Rester entre pays francophones ?

Ces ambitions africaines du Nigeria inquiètent à Paris et dans les pays d’Afrique francophone. La rivalité n’est pas neuve : pour affaiblir le géant nigérian, la France et certains pays francophones ont discrètement aidé les séparatistes biafrais. La résistance au Nigeria devient, selon le spécialiste nigérian de politique internationale Olatunde JB Ojo, un élément de rassemblement dans la famille francophone, tentée de se déliter après la mort de De Gaulle en 1969. [4]

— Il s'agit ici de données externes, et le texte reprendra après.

(* ===== verification/Words.v ===== *)
(** * Words that hold two things

    Tagged pointers (src/examples/tagged_ptr.c), OCaml values
    (src/examples/ocaml_runtime.c), a byte of flags (src/examples/flags.c),
    shifts and wrapping addition (src/examples/shift.c, wrapping_add.c), and the
    buddy of a page as the case study of it computes it
    (src/linux/casestudies/page_alloc_find_buddy.c).  Addresses are numbers:
    the allocation a pointer came from is not recorded. *)
From S2P Require Import Prelude HeapLogic Buddy.
From stdpp Require Import list.
From iris.proofmode Require Import proofmode.
#[local] Open Scope Z_scope.

(** ** Bits *)

(** Clearing the low bits of a word rounds it down. *)
Lemma land_clear w k z :
  0 ≤ k ≤ w → in_unsigned w z → Z.land z (cnot w (Z.ones k)) = z - z mod 2 ^ k.
Proof.
  intros Hk Hz. unfold cnot, wrap. rewrite -Z.land_ones; [|lia].
  rewrite (Z.land_comm (Z.lnot _)) Z.land_assoc Z.land_ones; [|lia]. rewrite (Z.mod_small z); [|done].
  rewrite -Z.ldiff_land Z.ldiff_ones_r; [|lia]. rewrite Z.shiftr_div_pow2; [|lia].
  rewrite Z.shiftl_mul_pow2; [|lia]. pose proof (Z.div_mod z (2 ^ k) ltac:(lia)). lia.
Qed.

(** Putting low bits into a word that has none adds them. *)
Lemma lor_low k q t : 0 ≤ k → 0 ≤ t < 2 ^ k → Z.lor (2 ^ k * q) t = 2 ^ k * q + t.
Proof.
  intros Hk Ht. rewrite -Z.add_nocarry_lor; [done|].
  rewrite -{1}(Z.mod_small t (2 ^ k)) // -Z.land_ones // (Z.land_comm t) Z.land_assoc Z.land_ones //.
  rewrite (Z.mul_comm (2 ^ k)) Z.mod_mul; [done|lia].
Qed.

D’après Ojo, le successeur de De Gaulle, Georges Pompidou, entreprend une série de tournées en Afrique à partir de février 1971. Il exhorte les États francophones à « harmoniser leurs efforts afin de contrebalancer le poids considérable du Nigeria ». L’appel est entendu par deux des grands rivaux de l’époque, le président sénégalais Léopold Sedar Senghor et l’Ivoirien Félix Houphouët-Boigny, qui se rencontrent à Abidjan en décembre 1971 et, en dépit de leurs divergences, s’engagent en faveur de la création de la Communauté économique de l’Afrique de l’Ouest (CEAO), une organisation rassemblant sept États francophones.